(Stored data)
=====

(* ===== verification/Crc.v ===== *)
(** * Crc: the table-driven CRC-16 (src/crc.c)

    [crc16] is modelled as written, with its table.  The reference is the
    bit-by-bit division by x^16 + x^12 + x^5 + 1 that the table stands for;
    error detection is proved on the reference and holds for the code. *)
From S2P Require Import Prelude.

Definition crc16_tab : list Z :=
  [
   0x0000; 0x1021; 0x2042; 0x3063; 0x4084; 0x50a5; 0x60c6; 0x70e7;
   0x8108; 0x9129; 0xa14a; 0xb16b; 0xc18c; 0xd1ad; 0xe1ce; 0xf1ef;
   0x1231; 0x0210; 0x3273; 0x2252; 0x52b5; 0x4294; 0x72f7; 0x62d6;
   0x9339; 0x8318; 0xb37b; 0xa35a; 0xd3bd; 0xc39c; 0xf3ff; 0xe3de;
   0x2462; 0x3443; 0x0420; 0x1401; 0x64e6; 0x74c7; 0x44a4; 0x5485;
   0xa56a; 0xb54b; 0x8528; 0x9509; 0xe5ee; 0xf5cf; 0xc5ac; 0xd58d;
   0x3653; 0x2672; 0x1611; 0x0630; 0x76d7; 0x66f6; 0x5695; 0x46b4;
   0xb75b; 0xa77a; 0x9719; 0x8738; 0xf7df; 0xe7fe; 0xd79d; 0xc7bc;
   0x48c4; 0x58e5; 0x6886; 0x78a7; 0x0840; 0x1861; 0x2802; 0x3823;
   0xc9cc; 0xd9ed; 0xe98e; 0xf9af; 0x8948; 0x9969; 0xa90a; 0xb92b;
   0x5af5; 0x4ad4; 0x7ab7; 0x6a96; 0x1a71; 0x0a50; 0x3a33; 0x2a12;
   0xdbfd; 0xcbdc; 0xfbbf; 0xeb9e; 0x9b79; 0x8b58; 0xbb3b; 0xab1a;
   0x6ca6; 0x7c87; 0x4ce4; 0x5cc5; 0x2c22; 0x3c03; 0x0c60; 0x1c41;
   0xedae; 0xfd8f; 0xcdec; 0xddcd; 0xad2a; 0xbd0b; 0x8d68; 0x9d49;
   0x7e97; 0x6eb6; 0x5ed5; 0x4ef4; 0x3e13; 0x2e32; 0x1e51; 0x0e70;
   0xff9f; 0xefbe; 0xdfdd; 0xcffc; 0xbf1b; 0xaf3a; 0x9f59; 0x8f78;
   0x9188; 0x81a9; 0xb1ca; 0xa1eb; 0xd10c; 0xc12d; 0xf14e; 0xe16f;
   0x1080; 0x00a1; 0x30c2; 0x20e3; 0x5004; 0x4025; 0x7046; 0x6067;
   0x83b9; 0x9398; 0xa3fb; 0xb3da; 0xc33d; 0xd31c; 0xe37f; 0xf35e;
   0x02b1; 0x1290; 0x22f3; 0x32d2; 0x4235; 0x5214; 0x6277; 0x7256;
   0xb5ea; 0xa5cb; 0x95a8; 0x8589; 0xf56e; 0xe54f; 0xd52c; 0xc50d;
   0x34e2; 0x24c3; 0x14a0; 0x0481; 0x7466; 0x6447; 0x5424; 0x4405;
   0xa7db; 0xb7fa; 0x8799; 0x97b8; 0xe75f; 0xf77e; 0xc71d; 0xd73c;
   0x26d3; 0x36f2; 0x0691; 0x16b0; 0x6657; 0x7676; 0x4615; 0x5634;
   0xd94c; 0xc96d; 0xf90e; 0xe92f; 0x99c8; 0x89e9; 0xb98a; 0xa9ab;
   0x5844; 0x4865; 0x7806; 0x6827; 0x18c0; 0x08e1; 0x3882; 0x28a3;
   0xcb7d; 0xdb5c; 0xeb3f; 0xfb1e; 0x8bf9; 0x9bd8; 0xabbb; 0xbb9a;
   0x4a75; 0x5a54; 0x6a37; 0x7a16; 0x0af1; 0x1ad0; 0x2ab3; 0x3a92;
   0xfd2e; 0xed0f; 0xdd6c; 0xcd4d; 0xbdaa; 0xad8b; 0x9de8; 0x8dc9;
   0x7c26; 0x6c07; 0x5c64; 0x4c45; 0x3ca2; 0x2c83; 0x1ce0; 0x0cc1;
   0xef1f; 0xff3e; 0xcf5d; 0xdf7c; 0xaf9b; 0xbfba; 0x8fd9; 0x9ff8;
   0x6e17; 0x7e36; 0x4e55; 0x5e74; 0x2e93; 0x3eb2; 0x0ed1; 0x1ef0].

(** [crc16_tab[(((cksum >> 8) ^ *buf++) & 0xFF)] ^ (cksum << 8)], stored in an
    [unsigned short]. *)
Definition crc16_step (cksum b : Z) : Z :=
  u16 (Z.lxor (nth (Z.to_nat (Z.land (Z.lxor (Z.shiftr cksum 8) b) 255)) crc16_tab 0)
              (Z.shiftl cksum 8)).

Fixpoint crc16_loop (buf : list Z) (len : nat) (cksum : Z) {struct len} : option Z :=
  match len with
  | O => Some cksum
  | S len => match buf with
             | [] => None
             | b :: buf => crc16_loop buf len (crc16_step cksum b)
             end
  end.

(** [crc16(buf, len)]; [None] is a read past the end of the array. *)
Definition crc16 (buf : list Z) (len : Z) : option Z :=
  crc16_loop buf (Z.to_nat len) 0.

(** The checksum of a whole byte string. *)
Definition crc16_of (bs : list Z) : Z := foldl crc16_step 0 bs.

Lemma crc16_loop_foldl buf rest c :
  crc16_loop (buf ++ rest) (length buf) c = Some (foldl crc16_step c buf).
Proof. revert c. induction buf as [|b buf IH]; intros c; simpl; auto. Qed.

Lemma crc16_prefix bs rest :
  crc16 (bs ++ rest) (Z.of_nat (length bs)) = Some (crc16_of bs).
Proof. unfold crc16. rewrite Nat2Z.id. apply crc16_loop_foldl. Qed.

Lemma crc16_step_range c b : is_u16 (crc16_step c b).
Proof. apply u16_range. Qed.

Lemma crc16_of_range bs : is_u16 (crc16_of bs).
Proof.
  unfold crc16_of. assert (H : is_u16 0) by (unfold is_u16; lia). revert H.
  generalize 0. induction bs as [|b bs IH]; intros c Hc; simpl; [done|].
  apply IH, crc16_step_range.
Qed.
#[export] Hint Resolve crc16_step_range crc16_of_range : cint.

(** ** The reference: polynomial division, one bit at a time *)

Definition crc_bit (x : Z) : Z :=
  Z.lxor (u16 (Z.shiftl x 1)) (if Z.testbit x 15 then 0x1021 else 0).

Definition crc_bits (n : nat) (x : Z) : Z := Nat.iter n crc_bit x.

(** Feed one byte, most significant bit first. *)
Definition crc_ref_step (c b : Z) : Z := crc_bits 8 (Z.lxor c (Z.shiftl b 8)).

Definition crc_ref (bs : list Z) : Z := foldl crc_ref_step 0 bs.

Lemma u16_land z : u16 z = Z.land z 65535.
Proof. change 65535 with (Z.ones 16). now rewrite Z.land_ones. Qed.

Lemma u16_lxor x y : u16 (Z.lxor x y) = Z.lxor (u16 x) (u16 y).
Proof.
  rewrite !u16_land. apply Z.bits_inj'. intros n Hn.
  rewrite ?Z.land_spec, ?Z.lxor_spec, ?Z.land_spec. now destruct (Z.testbit x n), (Z.testbit y n), (Z.testbit 65535 n).
Qed.

Lemma crc_bits_add n m x : crc_bits (n + m) x = crc_bits n (crc_bits m x).
Proof. apply Nat.iter_add. Qed.

(** Each bit step is linear, hence so is any number of them. *)
Lemma crc_bit_lxor x y : crc_bit (Z.lxor x y) = Z.lxor (crc_bit x) (crc_bit y).
Proof.
  unfold crc_bit. rewrite Z.shiftl_lxor, u16_lxor, Z.lxor_spec.
  set (a := u16 (Z.shiftl x 1)). set (b := u16 (Z.shiftl y 1)).
  assert (H : forall p q r s, Z.lxor (Z.lxor p q) (Z.lxor r s)
                              = Z.lxor (Z.lxor p r) (Z.lxor q s)).
  { intros. rewrite !Z.lxor_assoc. f_equal.
    rewrite <- !Z.lxor_assoc. f_equal. apply Z.lxor_comm. }
  rewrite H. f_equal. now destruct (Z.testbit x 15), (Z.testbit y 15).
Qed.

=====

Give back the records above exactly, limited to the lines between the one holding "0x1231; 0x0210; 0x3273;" and the one holding "0xc9cc; 0xd9ed; 0xe98e;", inclusive.

▸ **TASK RESULT**
   0x1231; 0x0210; 0x3273; 0x2252; 0x52b5; 0x4294; 0x72f7; 0x62d6;
   0x9339; 0x8318; 0xb37b; 0xa35a; 0xd3bd; 0xc39c; 0xf3ff; 0xe3de;
   0x2462; 0x3443; 0x0420; 0x1401; 0x64e6; 0x74c7; 0x44a4; 0x5485;
   0xa56a; 0xb54b; 0x8528; 0x9509; 0xe5ee; 0xf5cf; 0xc5ac; 0xd58d;
   0x3653; 0x2672; 0x1611; 0x0630; 0x76d7; 0x66f6; 0x5695; 0x46b4;
   0xb75b; 0xa77a; 0x9719; 0x8738; 0xf7df; 0xe7fe; 0xd79d; 0xc7bc;
   0x48c4; 0x58e5; 0x6886; 0x78a7; 0x0840; 0x1861; 0x2802; 0x3823;
   0xc9cc; 0xd9ed; 0xe98e; 0xf9af; 0x8948; 0x9969; 0xa90a; 0xb92b;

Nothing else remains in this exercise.